Assignment: Collect from the data below each line with "stdout".

Input material:
(** [for x in xs: body(x)] *)
Fixpoint for_each {S A} (xs : list A) (body : A → M S unit) : M S unit :=
  match xs with
  | [] => ret tt
  | x :: xs' => body x ;; for_each xs' body
  end.

(** ** [os.path.join] (posixpath) *)

Module posixpath.

Definition sep : string := "/".

Definition startswith (s p : string) : bool := String.prefix p s.

Fixpoint endswith_sep (s : string) : bool :=
  match s with
  | EmptyString => false
  | String c EmptyString => Ascii.eqb c "/"
  | String _ s' => endswith_sep s'
  end.

(** One round of the loop of [join]: [path] so far, next component [b]. *)
Definition join_step (path b : string) : string :=
  if startswith b sep then b
  else if String.eqb path "" || endswith_sep path then path +:+ b
  else path +:+ sep +:+ b.

Definition join (a : string) (p : list string) : string :=
  fold_left join_step p a.

End posixpath.

(** ** [shlex.split] (POSIX mode, no comments, split on white space only) *)

Module shlex.

Inductive state : Type :=
| White                    (* state ' ' : between tokens *)
| Word                     (* state 'a' : inside a token *)
| Quote (q : ascii)        (* inside '...' or "..." *)
| Escape (back : state).   (* after a backslash; [back] is escapedstate *)

Definition is_whitespace (c : ascii) : bool :=
  Ascii.eqb c " " || Ascii.eqb c "009" || Ascii.eqb c "013" || Ascii.eqb c "010".

(** The double quote, by its code. *)
Definition dquote : ascii := "034".

Definition is_quote (c : ascii) : bool :=
  Ascii.eqb c "'" || Ascii.eqb c dquote.

Definition is_escape (c : ascii) : bool := Ascii.eqb c "\".

Definition snoc (tok : string) (c : ascii) : string :=
  tok +:+ String c EmptyString.

(** [lex cs st quoted tok acc]: characters left, lexer state, whether the
    token being read has seen a quote, the token read so far, and the
    tokens already emitted. *)
Fixpoint lex (cs : string) (st : state) (quoted : bool) (tok : string)
    (acc : list string) : result (list string) :=
  match cs with
  | EmptyString =>
      match st with
      | Quote _ => Raise (ValueError "No closing quotation")
      | Escape _ => Raise (ValueError "No escaped character")
      | White | Word =>
          if negb (String.eqb tok "") || quoted
          then Ok (acc ++ [tok]) else Ok acc
      end
  | String c cs' =>
      match st with
      | White =>
          if is_whitespace c then
            if negb (String.eqb tok "") || quoted
            then lex cs' White false "" (acc ++ [tok])
            else lex cs' White quoted tok acc
          else if is_escape c then lex cs' (Escape Word) quoted tok acc
          else if is_quote c then lex cs' (Quote c) true tok acc
          else lex cs' Word quoted (snoc tok c) acc
      | Word =>
          if is_whitespace c then
            if negb (String.eqb tok "") || quoted
            then lex cs' White false "" (acc ++ [tok])
            else lex cs' White quoted tok acc
          else if is_quote c then lex cs' (Quote c) true tok acc
          else if is_escape c then lex cs' (Escape Word) quoted tok acc
          else lex cs' Word quoted (snoc tok c) acc
      | Quote q =>
          if Ascii.eqb c q then lex cs' Word true tok acc
          else if is_escape c && Ascii.eqb q dquote
          then lex cs' (Escape (Quote q)) true tok acc
          else lex cs' (Quote q) true (snoc tok c) acc
      | Escape back =>
          let tok' :=
            match back with
            | Quote q =>
                if negb (is_escape c) && negb (Ascii.eqb c q)
                then snoc tok "\" else tok
            | _ => tok
            end in
          lex cs' back quoted (snoc tok' c) acc
      end
  end.

Definition split (s : string) : result (list string) :=
  lex s White false "" [].

End shlex.


(** ** The remote host and [subprocess.run] *)

(** What [subprocess.run] hands over for a captured stream.  With
    [text=True] the output of a child that has exited is decoded: it is
    text.  What a child had written when it was killed on a timeout is
    not decoded: [TimeoutExpired] carries bytes, or [None] when nothing
    had been read. *)
Inductive stream : Type :=
| Text (s : string)
| Bytes (b : string).

Definition captured : Type := option stream.

(** [repr] of a bytes object, which is what an f-string shows of it:
    [b'...'], in double quotes when the bytes hold an apostrophe and no
    double quote; the quote and the backslash escaped, tab, newline and
    carriage return as [\t], [\n], [\r], every other byte outside the
    printable ASCII range as [\xhh]. *)
Module bytes.

Definition squote : ascii := "'".
Definition dquote : ascii := "034".
Definition backslash : ascii := "\".

Fixpoint contains (c : ascii) (b : string) : bool :=
  match b with
  | EmptyString => false
  | String c' b' => Ascii.eqb c c' || contains c b'
  end.

Definition hexdigit (n : N) : ascii :=
  match String.get (N.to_nat n) "0123456789abcdef" with
  | Some c => c
  | None => "0"
  end.

Definition escape (quote c : ascii) : string :=
  if Ascii.eqb c quote || Ascii.eqb c backslash
  then String backslash (String c "")
  else if Ascii.eqb c "009" then "\t"
  else if Ascii.eqb c "010" then "\n"
  else if Ascii.eqb c "013" then "\r"
  else if (N_of_ascii c <? 32)%N || (127 <=? N_of_ascii c)%N
  then "\x" +:+ String (hexdigit (N_of_ascii c / 16))
                     (String (hexdigit (N_of_ascii c mod 16)) "")
  else String c "".

Fixpoint escaped (quote : ascii) (b : string) : string :=
  match b with
  | EmptyString => ""
  | String c b' => escape quote c +:+ escaped quote b'
  end.

Definition repr (b : string) : string :=
  let quote := if contains squote b && negb (contains dquote b)
               then dquote else squote in
  "b" +:+ String quote (escaped quote b) +:+ String quote "".

End bytes.

(** [f"{stream}"] *)
Definition str_captured (c : captured) : string :=
  match c with
  | Some (Text s) => s
  | Some (Bytes b) => bytes.repr b
  | None => "None"
  end.

(** What becomes of a child process started with an argument vector and an
    optional timeout (in seconds): it exits, and its output is text in
    the encoding of the locale; it is killed on the timeout; it exits,
    and its output cannot be decoded; it cannot be started. *)
Inductive child : Type :=
| Exited (returncode : Z) (stdout stderr : captured)
| TimedOut (stdout stderr : captured)
| Undecodable (msg : string)
| NotStarted (e : exn).

(** The operating system and the remote host are an oracle: starting a
    process changes the world and tells what became of the child. *)
Class Host (World : Type) : Type :=
  spawn : list string → option Z → World → child * World.

(** The order in which Python iterates over a set of strings depends on
    the hash seed of the process.  The seed is left open, and so is the
    order: the model lets a seed pick any order of the elements. *)
Class Hashing : Type := hash_seed : nat.

Definition iteration `{Hashing} (X : gset string) : list string :=
  default (elements X) (permutations (elements X) !! hash_seed).

Module errno.
Definition EREMOTEIO : Z := 121.
Definition ETIME : Z := 62.
End errno.

Module subprocess.

Inductive outcome : Type :=
| CompletedProcess (returncode : Z) (stdout stderr : captured)
| CalledProcessError (returncode : Z) (stdout stderr : captured)
| TimeoutExpired (stdout stderr : captured)
| OtherError (e : exn).

(** [subprocess.run(args, capture_output=True, timeout=timeout,
    check=check, text=True)] *)
Definition run `{Host World} (args : list string) (timeout : option Z)
    (check : bool) (w : World) : outcome * World :=
  match spawn args timeout w with
  | (Exited rc out err, w') =>
      if check && negb (rc =? 0)%Z
      then (CalledProcessError rc out err, w')
      else (CompletedProcess rc out err, w')
  | (TimedOut out err, w') => (TimeoutExpired out err, w')
  | (Undecodable msg, w') => (OtherError (UnicodeDecodeError msg), w')
  | (NotStarted e, w') => (OtherError e, w')
  end.

End subprocess.

(** ** [endpoint.py] *)

Module endpoint.

(** [Location = namedtuple("Location", ["head", "tail"])] *)
Definition Location : Type := string * string.

(** An item of the queues: [(topdir, subdir, file)]. *)
Definition item : Type := string * string * string.

(** What the code of this module acts on: the world behind [execute],
    the log, and the two queues a [Porter] is given. *)
Record site (World : Type) : Type := Site {
  world : World;
  logged : list record;
  awaiting : list item;
  completed : list item
}.
Arguments Site {World} _ _ _ _.
Arguments world {World} _.
Arguments logged {World} _.
Arguments awaiting {World} _.
Arguments completed {World} _.

Section code.
Context {World : Type} `{!Host World} `{!Hashing}.

#[local] Abbreviation site := (site World).

Definition logger (lvl : level) (msg : string) : M site unit :=
  modify (λ s, Site (world s) (logged s ++ [(lvl, msg)]) (awaiting s) (completed s)).

(** [queue.get(block=False)]; [None] stands for [queue.Empty]. *)
Definition get_nowait : M site (option item) :=
  λ s, match awaiting s with
       | [] => (Ok None, s)
       | x :: q => (Ok (Some x), Site (world s) (logged s) q (completed s))
       end.

Definition put (x : item) : M site unit :=
  modify (λ s, Site (world s) (logged s) (awaiting s) (completed s ++ [x])).

Definition empty : M site bool :=
  gets (λ s, match awaiting s with [] => true | _ => false end).

Definition lift {A} (r : result A) : M site A := λ s, (r, s).

Definition subprocess_run (args : list string) (timeout : option Z)
    : M site subprocess.outcome :=
  λ s, let '(o, w') := subprocess.run args timeout true (world s) in
       (Ok o, Site w' (logged s) (awaiting s) (completed s)).

Definition execute (cmd : string) (timeout : option Z)
    : M site (Z * captured * captured) :=
  logger DEBUG ("Executing " +:+ cmd +:+ ".") ;;
  args <- lift (shlex.split cmd) ;;
  proc <- subprocess_run args timeout ;;
  r <- match proc with
       | subprocess.CalledProcessError _ out err =>
           ret (errno.EREMOTEIO, out, err)
       | subprocess.TimeoutExpired out err =>
           ret (errno.ETIME, out, err)
       | subprocess.OtherError e => raise e
       | subprocess.CompletedProcess rc out err =>
           ret (rc, out, err)
       end ;;
  let '(status, stdout, stderr) := r in
  logger DEBUG ("Finished (status: " +:+ pretty status +:+ ", output: '"
                +:+ str_captured stdout +:+ "', errors: '"
                +:+ str_captured stderr +:+ "').") ;;
  ret (status, stdout, stderr).

Definition getitem (config : gmap string string) (key : string)
    : M site string :=
  match config !! key with
  | Some v => ret v
  | None => raise (KeyError key)
  end.

(** [f"Invalid configuration: {', '.join(missing)} not provided."],
    [missing] being a set. *)
Definition invalid_configuration (missing : gset string) : string :=
  "Invalid configuration: " +:+ String.concat ", " (iteration missing)
  +:+ " not provided.".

Solution to this exercise:
| Exited (returncode : Z) (stdout stderr : captured)
| TimedOut (stdout stderr : captured)
| CompletedProcess (returncode : Z) (stdout stderr : captured)
| CalledProcessError (returncode : Z) (stdout stderr : captured)
| TimeoutExpired (stdout stderr : captured)
  let '(status, stdout, stderr) := r in
                +:+ str_captured stdout +:+ "', errors: '"
  ret (status, stdout, stderr).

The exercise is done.